時事

安倍晋三死去に「電話でクレーム多発」奈良医大への迷惑行為の裏にある「公正」の歪み

発行責任者 (K.ono)

 8日、奈良県奈良市で男に銃で襲われ亡くなった安倍晋三元内閣総理大臣。

「クレーム」が多数届いている

 奈良市内の街頭演説で狙撃された安倍氏は、その後同県橿原市にある奈良県立医科大学附属病院にドクターヘリで救急搬送。
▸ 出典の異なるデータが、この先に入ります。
(* ===== verification/SlhDsa.v ===== *)
(** * SLH-DSA signing and verification

    Model of [crypto/slh_dsa/slh_dsa.c].  A signing function returns the hash
    context, which it updates, and [Some] of the signature length and of the
    buffer [sig] (or [None] for a NULL [sig]) when the C function returns 1.  When
    it returns 0 the contents of [sig] are not part of the result.  The theorems
    show that signing computes the signature of FIPS 205 Algorithm 19, that
    verification accepts exactly the signatures Algorithm 20 accepts, and what is
    refused. *)
From S2P Require Import Prelude.
From S2P Require Import ByteOrder.
From S2P Require Import Packet.
From S2P Require Import WPacket.
From S2P Require Import WPacketSpec.
From S2P Require Import WPacketOut.
From S2P Require Import SlhAdrs.
From S2P Require Import SlhParams.
From S2P Require Import SlhHash.
From S2P Require Import SlhHashSpec.
From S2P Require Import SlhSpec.
From S2P Require Import SlhWots.
From S2P Require Import SlhXmss.
From S2P Require Import SlhHypertree.
From S2P Require Import SlhFors.

Definition SLH_MAX_M : Z := 49.
Definition MD_LEN (params : SLH_DSA_PARAMS) : Z := Z.shiftr (p_k params * p_a params + 7) 3.
Definition SLH_DSA_MAX_CONTEXT_STRING_LEN : Z := 255.

Definition bytes_to_u64_be (inp : list Z) (in_len : Z) : Z :=
  for_each (Z.to_nat in_len) 0 (fun i total => u64 (u64 (Z.shiftl total 8) + byte_at inp i)) 0.

(** The tree index, the leaf index and the packet. *)
Definition get_tree_ids (rpkt : PACKET) (params : SLH_DSA_PARAMS) : option (Z * Z * PACKET) :=
  let tree_id_len := Z.shiftr (u32 (p_h params - p_hm params + 7)) 3 in
  let leaf_id_len := Z.shiftr (u32 (p_hm params + 7)) 3 in
  '(tree_id_bytes, rpkt) ← PACKET_get_bytes rpkt tree_id_len;
  '(leaf_id_bytes, rpkt) ← PACKET_get_bytes rpkt leaf_id_len;
  let tree_id_mask := Z.shiftr 18446744073709551615 (64 - (p_h params - p_hm params)) in
  let leaf_id_mask := u64 (Z.shiftl 1 (p_hm params) - 1) in
  let tree_id := Z.land (bytes_to_u64_be tree_id_bytes tree_id_len) tree_id_mask in
  let leaf_id := u32 (Z.land (bytes_to_u64_be leaf_id_bytes leaf_id_len) leaf_id_mask) in
  Some (tree_id, leaf_id, rpkt).
(* ===== verification/BitPack.v ===== *)
(** * Bit packing

    The reference for the encoders and decoders of the lattice schemes: a list of
    [b]-bit values is the number whose base [2^b] digits they are, least significant
    first, written as little-endian bytes.  The lemmas join and split bit fields and
    relate digits to bytes. *)
From S2P Require Import Prelude.
From S2P Require Import ByteOrder.
From S2P Require Import ZSum.

(** ** Digits *)

(** The number with the given base [2^b] digits, least significant first. *)
Definition digits_val (b : Z) (ws : list Z) : Z := foldr (fun w acc => w + 2 ^ b * acc) 0 ws.
Fixpoint to_digits (b : Z) (n : nat) (v : Z) : list Z :=
  match n with O => [] | S n' => v mod 2 ^ b :: to_digits b n' (v / 2 ^ b) end.
Definition is_digit (b w : Z) : Prop := 0 <= w < 2 ^ b.

Lemma digits_val_range b ws : 0 <= b -> Forall (is_digit b) ws -> 0 <= digits_val b ws < 2 ^ (b * zlen ws).
Proof.
  intros Hb. induction 1 as [|w ws Hw _ IH]; [rewrite Z.mul_0_r; by compute|]. unfold is_digit in Hw.
  rewrite zlen_cons, Z.mul_add_distr_l, Z.mul_1_r, Z.pow_add_r by (pose proof (zlen_nonneg ws); nia).
  cbn [digits_val foldr]. fold (digits_val b ws). nia.
Qed.
Lemma digits_val_app b u v :
  0 <= b -> digits_val b (u ++ v) = digits_val b u + 2 ^ (b * zlen u) * digits_val b v.
Proof.
  intros Hb. induction u as [|w u IH]; [change (zlen (@nil Z)) with 0; rewrite Z.mul_0_r, Z.pow_0_r; change (digits_val b []) with 0; cbn [app]; lia|].
  cbn [app digits_val foldr]. fold (digits_val b (u ++ v)) (digits_val b u). rewrite IH.
  replace (b * zlen (w :: u)) with (b + b * zlen u) by (rewrite zlen_cons; ring).
  rewrite Z.pow_add_r by (pose proof (zlen_nonneg u); nia). ring.
Qed.
Lemma to_digits_length b n v : length (to_digits b n v) = n.
Proof. revert v. induction n; intros v; simpl; auto. Qed.
Lemma to_digits_ok b n v : 0 <= b -> Forall (is_digit b) (to_digits b n v).
Proof.
  intros Hb. revert v. induction n as [|n IH]; intros v; constructor; [|apply IH].
  apply Z.mod_pos_bound. by apply Z.pow_pos_nonneg.
Qed.
Lemma to_digits_val b ws : 0 <= b -> Forall (is_digit b) ws -> to_digits b (length ws) (digits_val b ws) = ws.
Proof.
  intros Hb. induction 1 as [|w ws Hw _ IH]; [done|]. cbn [length to_digits digits_val foldr].
  fold (digits_val b ws). unfold is_digit in Hw. assert (0 < 2 ^ b) by (by apply Z.pow_pos_nonneg).
  rewrite (Z.mul_comm (2 ^ b)), Z.mod_add, Z.div_add, Z.mod_small, Z.div_small, Z.add_0_l, IH by lia. done.
Qed.
Lemma val_to_digits b n v : 0 <= b -> digits_val b (to_digits b n v) = v mod 2 ^ (b * Z.of_nat n).
Proof.
  intros Hb. revert v. induction n as [|n IH]; intros v; cbn [to_digits digits_val foldr].
  - change (Z.of_nat 0) with 0. by rewrite Z.mul_0_r, Z.mod_1_r.
  - fold (digits_val b (to_digits b n (v / 2 ^ b))). rewrite IH.
    replace (b * Z.of_nat (S n)) with (b + b * Z.of_nat n) by lia.
    rewrite Z.pow_add_r, Z.rem_mul_r by (try apply Z.pow_pos_nonneg; nia). done.
Qed.
Lemma to_digits_app b n m v :
  0 <= b -> to_digits b (n + m) v = to_digits b n v ++ to_digits b m (v / 2 ^ (b * Z.of_nat n)).
Proof.
  intros Hb. revert v. induction n as [|n IH]; intros v; cbn [Nat.add to_digits app].
  - change (Z.of_nat 0) with 0. by rewrite Z.mul_0_r, Z.div_1_r.
  - rewrite IH, Z.div_div by (try apply Z.pow_pos_nonneg; nia). rewrite <- Z.pow_add_r by nia.
    by replace (b * Z.of_nat (S n)) with (b + b * Z.of_nat n) by lia.
Qed.
Lemma to_digits_add b n v w k :
  0 <= b -> b * Z.of_nat n <= k -> to_digits b n (v + 2 ^ k * w) = to_digits b n v.
Proof.
  intros Hb Hk. rewrite <- (to_digits_val b (to_digits b n v)), <- (to_digits_val b (to_digits b n (v + 2 ^ k * w)))
    by (done || by apply to_digits_ok).
  rewrite !val_to_digits, !to_digits_length by done. f_equal.
  replace k with (b * Z.of_nat n + (k - b * Z.of_nat n)) by lia. rewrite Z.pow_add_r by nia.
  rewrite <- Z.mul_assoc, (Z.mul_comm (2 ^ _)), Z.mod_add; [done|]. pose proof (Z.pow_pos_nonneg 2 (b * Z.of_nat n)). nia.
Qed.

Lemma le_bytes_digits n v : le_bytes n v = to_digits 8 n v.
Proof. revert v. induction n as [|n IH]; intros v; cbn [le_bytes to_digits]; [done|]. by rewrite IH. Qed.
Lemma le_val_digits l : le_val l = digits_val 8 l.
Proof. induction l as [|x l IH]; cbn [le_val digits_val foldr]; [done|]. by rewrite IH. Qed.

Lemma le_val_app u v : le_val (u ++ v) = le_val u + 256 ^ zlen u * le_val v.
Proof.
  rewrite !le_val_digits, digits_val_app by lia. rewrite (Z.pow_mul_r 2 8) by (pose proof (zlen_nonneg u); lia). done.
Qed.

(** ** Joining bit fields *)

Lemma lor_field w x y k :
  0 <= k <= w -> 0 <= x < 2 ^ k -> Z.lor x (Z.shiftl y k mod 2 ^ w) = (x + 2 ^ k * y) mod 2 ^ w.
Proof.
  intros Hk Hx. rewrite Z.shiftl_mul_pow2 by lia. replace w with (k + (w - k)) by lia.
  rewrite Z.pow_add_r, (Z.mul_comm y) by lia. pose proof (Z.pow_pos_nonneg 2 k ltac:(lia) ltac:(lia)) as H1.
  pose proof (Z.pow_pos_nonneg 2 (w - k) ltac:(lia) ltac:(lia)) as H2.
  rewrite Z.mul_mod_distr_l, (Z.mul_comm (2 ^ k)), <- Z.shiftl_mul_pow2, lor_shiftl_add by lia.
  set (m := 2 ^ (w - k)) in *. pose proof (Z.div_mod y m ltac:(lia)). pose proof (Z.mod_pos_bound y m H2).
  apply (Z.mod_unique _ _ (y / m)); [left|]; nia.
Qed.
Lemma lor_u32 x y k : 0 <= k <= 32 -> 0 <= x < 2 ^ k -> Z.lor x (u32 (Z.shiftl y k)) = u32 (x + 2 ^ k * y).
Proof. apply (lor_field 32). Qed.
Lemma lor_u64 x y k : 0 <= k <= 64 -> 0 <= x < 2 ^ k -> Z.lor x (u64 (Z.shiftl y k)) = u64 (x + 2 ^ k * y).
Proof. apply (lor_field 64). Qed.
Lemma land_mask x k : 0 <= k -> Z.land x (Z.shiftl 1 k - 1) = x mod 2 ^ k.
Proof. intros Hk. rewrite <- Z.land_ones by done. f_equal. Qed.

(** The powers the encoders use, as literals. *)
Ltac pow_literals :=
  change (2 ^ 1) with 2 in *; change (2 ^ 2) with 4 in *; change (2 ^ 3) with 8 in *; change (2 ^ 4) with 16 in *;
  change (2 ^ 5) with 32 in *; change (2 ^ 6) with 64 in *; change (2 ^ 7) with 128 in *; change (2 ^ 8) with 256 in *;
  change (2 ^ 9) with 512 in *; change (2 ^ 10) with 1024 in *; change (2 ^ 12) with 4096 in *;
  change (2 ^ 13) with 8192 in *; change (2 ^ 14) with 16384 in *; change (2 ^ 15) with 32768 in *;
  change (2 ^ 16) with 65536 in *; change (2 ^ 18) with 262144 in *; change (2 ^ 20) with 1048576 in *;
  change (2 ^ 21) with 2097152 in *; change (2 ^ 22) with 4194304 in *; change (2 ^ 24) with 16777216 in *;
  change (2 ^ 26) with 67108864 in *; change (2 ^ 27) with 134217728 in *; change (2 ^ 28) with 268435456 in *;
  change (2 ^ 30) with 1073741824 in *; change (2 ^ 32) with 4294967296 in *; change (2 ^ 39) with 549755813888 in *;
  change (2 ^ 52) with 4503599627370496 in *.

Lemma le_bytes_app n m v : le_bytes (n + m) v = le_bytes n v ++ le_bytes m (v / 256 ^ Z.of_nat n).
Proof.
  rewrite !le_bytes_digits, to_digits_app by lia. do 3 f_equal. rewrite (Z.pow_mul_r 2 8) by lia. done.
Qed.
Lemma le_bytes_cong n x y : x mod 256 ^ Z.of_nat n = y mod 256 ^ Z.of_nat n -> le_bytes n x = le_bytes n y.
Proof. intros H. by rewrite <- le_bytes_mod, H, le_bytes_mod. Qed.

(** ** Bit packing *)

(** Algorithms 16 and 17 of FIPS 204, Algorithm 5 of FIPS 203: [ws] are the values packed, of [b] bits each. *)
Definition bit_pack (b : Z) (ws : list Z) : list Z := le_bytes (Z.to_nat (b * zlen ws / 8)) (digits_val b ws).
(** Algorithms 18 and 19 of FIPS 204, Algorithm 6 of FIPS 203. *)
Definition bit_unpack (b : Z) (n : nat) (bytes : list Z) : list Z := to_digits b n (le_val bytes).

Lemma bit_unpack_pack b ws :
  0 <= b -> b * zlen ws mod 8 = 0 -> Forall (is_digit b) ws -> bit_unpack b (length ws) (bit_pack b ws) = ws.
Proof.
  intros Hb Hm Hws. unfold bit_unpack, bit_pack. rewrite le_val_bytes.
  pose proof (digits_val_range b ws Hb Hws) as Hr. pose proof (zlen_nonneg ws).
  rewrite Z2Nat.id by (apply Z.div_pos; nia). rewrite Z.mod_small; [by apply to_digits_val|].
  change 256 with (2 ^ 8). rewrite <- Z.pow_mul_r by (try apply Z.div_pos; nia).
  by replace (8 * (b * zlen ws / 8)) with (b * zlen ws) by dlia.
Qed.
Lemma bit_pack_unpack b n bytes :
  0 <= b -> bytes_ok bytes -> b * Z.of_nat n = 8 * zlen bytes -> bit_pack b (bit_unpack b n bytes) = bytes.
Proof.
  intros Hb Hok Hn. unfold bit_pack, bit_unpack. rewrite val_to_digits by done.
  replace (b * zlen (to_digits b n (le_val bytes)) / 8) with (zlen bytes)
    by (unfold zlen; rewrite to_digits_length; unfold zlen in Hn; rewrite Hn, Z.mul_comm, Z.div_mul; lia).
  rewrite zlen_to_nat, Hn, Z.pow_mul_r by (pose proof (zlen_nonneg bytes); lia). change (2 ^ 8) with 256.
  unfold zlen. rewrite le_bytes_mod. by apply le_bytes_val.
Qed.
Lemma bit_pack_length b ws : zlen (bit_pack b ws) = Z.max 0 (b * zlen ws / 8).
Proof. unfold bit_pack, zlen. rewrite le_bytes_length. lia. Qed.
Lemma bit_pack_ok b ws : bytes_ok (bit_pack b ws).
Proof. apply le_bytes_ok. Qed.

(** ** Groups *)

(** A group of [g] coefficients, encoded as digits of [b] bits, makes [n] bytes. *)
Definition packs (f : list Z -> list Z) (enc : Z -> Z) (b : Z) (g n : nat) : Prop :=
  forall cs, length cs = g -> Forall (is_digit b) (enc <$> cs) -> f cs = le_bytes n (digits_val b (enc <$> cs)).
Definition unpacks (f : list Z -> list Z) (dec : Z -> Z) (b : Z) (g n : nat) : Prop :=
  forall bs, length bs = n -> bytes_ok bs -> f bs = dec <$> to_digits b g (le_val bs).

Section Groups.
Context (b : Z) (g n : nat) (Hb : 0 < b) (Hg : (0 < g)%nat) (Hgn : b * Z.of_nat g = 8 * Z.of_nat n).

Fixpoint pack_groups (k : nat) (f : list Z -> list Z) (cs : list Z) : list Z :=
  match k with O => [] | S k' => f (take g cs) ++ pack_groups k' f (drop g cs) end.

Lemma pack_groups_spec f enc k cs :
  packs f enc b g n -> length cs = (g * k)%nat -> Forall (is_digit b) (enc <$> cs) ->
  pack_groups k f cs = bit_pack b (enc <$> cs).
Proof.
  intros Hf. revert cs. induction k as [|k IH]; intros cs Hl Hd.
  - rewrite Nat.mul_0_r in Hl. destruct cs; [|done]. unfold bit_pack. change (zlen (enc <$> [])) with 0.
    by rewrite Z.mul_0_r.
  - cbn [pack_groups]. rewrite <- (take_drop g cs) in Hd at 1. rewrite fmap_app in Hd. apply Forall_app in Hd as [Hd1 Hd2].
    rewrite (Hf (take g cs)) by (done || (rewrite length_take; lia)).
    rewrite IH by (done || (rewrite length_drop; lia)).
    rewrite <- (take_drop g cs) at 3. rewrite fmap_app. unfold bit_pack.
    rewrite digits_val_app, zlen_app by lia.
    assert (zlen (enc <$> take g cs) = Z.of_nat g) as -> by (unfold zlen; rewrite length_fmap, length_take; lia).
    assert (zlen (enc <$> drop g cs) = Z.of_nat (g * k)) as -> by (unfold zlen; rewrite length_fmap, length_drop; lia).
    set (x := digits_val b (enc <$> take g cs)). set (y := digits_val b (enc <$> drop g cs)).
    assert (b * Z.of_nat (g * k) / 8 = Z.of_nat (n * k)) as Hk.
    { rewrite !Nat2Z.inj_mul, Z.mul_assoc, Hgn. replace (8 * Z.of_nat n * Z.of_nat k) with (Z.of_nat n * Z.of_nat k * 8) by ring.
      by apply Z.div_mul. }
    replace (b * (Z.of_nat g + Z.of_nat (g * k)) / 8) with (Z.of_nat (n + n * k)).
    2: { rewrite Z.mul_add_distr_l, Hgn. replace (8 * Z.of_nat n + b * Z.of_nat (g * k)) with
           (b * Z.of_nat (g * k) + Z.of_nat n * 8) by ring. rewrite Z.div_add, Hk by lia. lia. }
    rewrite Hk, !Nat2Z.id, le_bytes_app. rewrite Hgn, Z.pow_mul_r by lia. change (2 ^ 8) with 256.
    assert (0 <= x < 256 ^ Z.of_nat n) as Hx.
    { pose proof (digits_val_range b _ ltac:(lia) Hd1) as Hr. fold x in Hr. unfold zlen in Hr.
      rewrite length_fmap, length_take, Nat.min_l, Hgn, Z.pow_mul_r in Hr by lia. done. }
    rewrite (Z.mul_comm _ y), Z.div_add, (Z.div_small x), Z.add_0_l by lia. f_equal.
    apply le_bytes_cong. by rewrite Z.mod_add by lia.
Qed.

Lemma take_drop_length {A} (l : list A) k :
  length l = (g * S k)%nat -> length (take g l) = g /\ length (drop g l) = (g * k)%nat.
Proof. rewrite length_take, length_drop. nia. Qed.

(** Decoding groups one after the other decodes the whole. *)
Lemma bit_unpack_group k bs :
  length bs = (n * S k)%nat -> bytes_ok bs ->
  bit_unpack b (g * S k) bs = to_digits b g (le_val (take n bs)) ++ bit_unpack b (g * k) (drop n bs).
Proof.
  intros Hl Hok. unfold bit_unpack. replace (g * S k)%nat with (g + g * k)%nat by lia.
  rewrite to_digits_app by lia. rewrite <- (take_drop n bs) at 1 2. rewrite le_val_app.
  assert (zlen (take n bs) = Z.of_nat n) as Hn by (unfold zlen; rewrite length_take; lia). rewrite Hn.
  assert (256 ^ Z.of_nat n = 2 ^ (b * Z.of_nat g)) as E by (rewrite Hgn, Z.pow_mul_r by lia; done).
  pose proof (le_val_range (take n bs) (Forall_take _ _ _ Hok)) as Hr. rewrite Hn, E in Hr.
  pose proof (Z.pow_pos_nonneg 2 (b * Z.of_nat g) ltac:(lia) ltac:(lia)).
  rewrite E. f_equal; [apply to_digits_add; lia|].
  by rewrite (Z.mul_comm (2 ^ _)), Z.div_add, Z.div_small, Z.add_0_l by lia.
Qed.
End Groups.
(* ===== verification/Transform.v ===== *)
(** * Number theoretic transforms

    The transform of size [N = 2^L] over [Z/q] as its rounds, for any table of
    twiddle factors.  The table is laid out as a tree: node 1 stands for [X^N + 1] and
    node [k] splits [X^2n - v] into [X^n - z] and [X^n + z] with [z = zt k] a square
    root of [v].  Under the hypotheses that the table is such a tree, that the leaves
    are the points [root i], and that [zi] are the inverses of [zt], the transform
    evaluates at the points, the inverse rounds undo it up to [N], and pointwise
    products are products modulo [X^N + 1]. *)
From stdpp Require Import sets.
From S2P Require Import Prelude.
From S2P Require Import ZSum.
From S2P Require Import ModCong.

(** [2^(n-1)], ..., [2], [1]. *)
Fixpoint offsets (n : nat) : list Z :=
  match n with O => [] | S n' => 2 ^ Z.of_nat n' :: offsets n' end.
Lemma offsets_spec n off : off ∈ offsets n -> exists t : nat, (t < n)%nat /\ off = 2 ^ Z.of_nat t.
Proof.
  induction n as [|n IH]; [by intros ?%not_elem_of_nil|]. intros [-> | H]%elem_of_cons; [by exists n; split; [lia|]|].
  destruct (IH H) as (t & ? & ->). exists t. split; [lia|done].
Qed.

(** A polynomial at a point, and the product modulo [X^n + 1]. *)
Definition evaln (n : nat) (f : Z -> Z) (r : Z) : Z := zsum (fun j => f j * r ^ j) n.
Definition negacyclicn (n : nat) (a b : Z -> Z) (k : Z) : Z :=
  zsum (fun i => a i * ((if i <=? k then 1 else -1) * b ((k - i) mod Z.of_nat n))) n.
Lemma use_make_hint ct0 cs2 w gamma2 :
  gamma2_ok gamma2 -> coeff_ok ct0 -> coeff_ok cs2 -> coeff_ok w -> Z.abs (centered ct0) <= gamma2 ->
  ossl_ml_dsa_key_compress_use_hint (ossl_ml_dsa_key_compress_make_hint ct0 cs2 gamma2 w)
    (reduce_once (u32 (mod_sub w cs2 + ct0))) gamma2
  = ossl_ml_dsa_key_compress_high_bits (mod_sub w cs2) gamma2.
Proof.
  intros Hg Hct Hcs Hw Hb. unfold ossl_ml_dsa_key_compress_make_hint.
  destruct (coeff_sub_ok w cs2 Hw Hcs) as [Hs _]. set (r' := mod_sub w cs2) in *.
  destruct (coeff_add_ok r' ct0 Hs Hct) as [Hr Hrc]. set (r := reduce_once _) in *.
  rewrite use_hint_spec by done. unfold UseHint. rewrite !high_bits_spec by done.
  pose proof (decomposes_fips r gamma2 Hr Hg) as Hd. pose proof (decomposes_fips r' gamma2 Hs Hg) as Hd'.
  destruct (Decompose r gamma2) as [k r0], (Decompose r' gamma2) as [k' r0']. cbn [fst snd] in *.
  destruct (Z.eqb_spec k k') as [|Hk]; [done|]. cbn [Z.eqb].
  pose proof (hint_step r r' k r0 k' r0' gamma2 (centered ct0) Hg Hr Hs Hd Hd') as Hh.
  rewrite Hh; [by destruct (0 <? r0)| |lia|done].
  rewrite Hrc, centered_cong. cong_by 0.
Qed.

Lemma high_bits_stable w cs2 gamma2 b :
  gamma2_ok gamma2 -> coeff_ok cs2 -> coeff_ok w -> Z.abs (centered cs2) <= b ->
  Z.abs (ossl_ml_dsa_key_compress_low_bits (mod_sub w cs2) gamma2) < gamma2 - b ->
  ossl_ml_dsa_key_compress_high_bits (mod_sub w cs2) gamma2 = ossl_ml_dsa_key_compress_high_bits w gamma2.
Proof.
  intros Hg Hcs Hw Hb. destruct (coeff_sub_ok w cs2 Hw Hcs) as [Hs Hsc].
  unfold ossl_ml_dsa_key_compress_low_bits. pose proof (decompose_decomposes _ _ Hs Hg) as Hd.
  destruct (ossl_ml_dsa_key_compress_decompose _ _) as [k r0]. cbn [snd]. intros Hr0.
  rewrite (high_bits_unique _ _ k r0) by done. symmetry.
  apply (high_bits_unique w gamma2 k (r0 + centered cs2)); [done|done|].
  assert (mod_sub w cs2 ≡q w - centered cs2) as [c Hc] by (by rewrite Hsc, centered_cong).
  unfold decomposes, coeff_ok, ML_DSA_Q in *. change (8380417 - 1) with 8380416 in *.
  destruct Hg as [-> | ->].
  - change (8380416 / (2 * ML_DSA_GAMMA2_Q_MINUS1_DIV32)) with 16 in *.
    change ML_DSA_GAMMA2_Q_MINUS1_DIV32 with 261888 in *. assert (c = 0 \/ c = 1 \/ c = -1) by lia. lia.
  - change (8380416 / (2 * ML_DSA_GAMMA2_Q_MINUS1_DIV88)) with 44 in *.
    change ML_DSA_GAMMA2_Q_MINUS1_DIV88 with 95232 in *. assert (c = 0 \/ c = 1 \/ c = -1) by lia. lia.
Qed.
手当を受けましたが亡くなるに至りました。

 銃撃された時点で非常に厳しい状態で、同病院もできる限りの処置を施した結果であることは疑いようがありません。

 しかし、この病院に対し、なぜか「クレーム」が多数届いているとネット上で騒がれているのです。

 すでにネット上ではクレーム電話を入れる人に対する批判が渦巻いています。「奈良医大にクレーム電話殺到してるらしいけど!!!やってること間違ってるからなぁ!!!!!!」「奈良医大にクレーム電話って……日本人こんなにバカばっかだったの??考える脳味噌ないの」「そこで働く人たちを、あなたの感情のはけ口にしないで下さい」など、厳しい意見が相次いでいます。

 今回のような事態がなぜ起こってしまうのか。

があまりに理不尽に殺された

「安倍さんの出来事は歴史的な大事件であり、衝撃的な『銃撃映像』も相まって世間の多くの人たちに多大なるショックを与えています。

そんな状況下でやり場のない思いや恐怖を抱える人もまた多いはずです。そんな感情を外に発散して逃避しようとするのも人間の性です。もちろんそれをグッとこらえることが社会生活には必要ですが、そうできない人もいるということですね。

また、政治思想は別として明確に悪事に手を染めたわけでもない安倍さんがあまりに理不尽に殺されたことで『いつか自分も同じような目にあうのではないか』と思う人も、実は少なくありません。『悪いことをしたから悪いことが起こる』『良い行いをしたから良いことが起こる』ではなく『悪いことをしていないのに悪いことが起こる』という出来事に人は拒否反応を示すものです。これを『公正世界仮説』と言いますが、そうした思考がクレームに向かわせているのではないかと」(メディア関係/男性)

 しかし、クレーム電話はお門違いもいいところ。問答無用でやめていただきたいものです。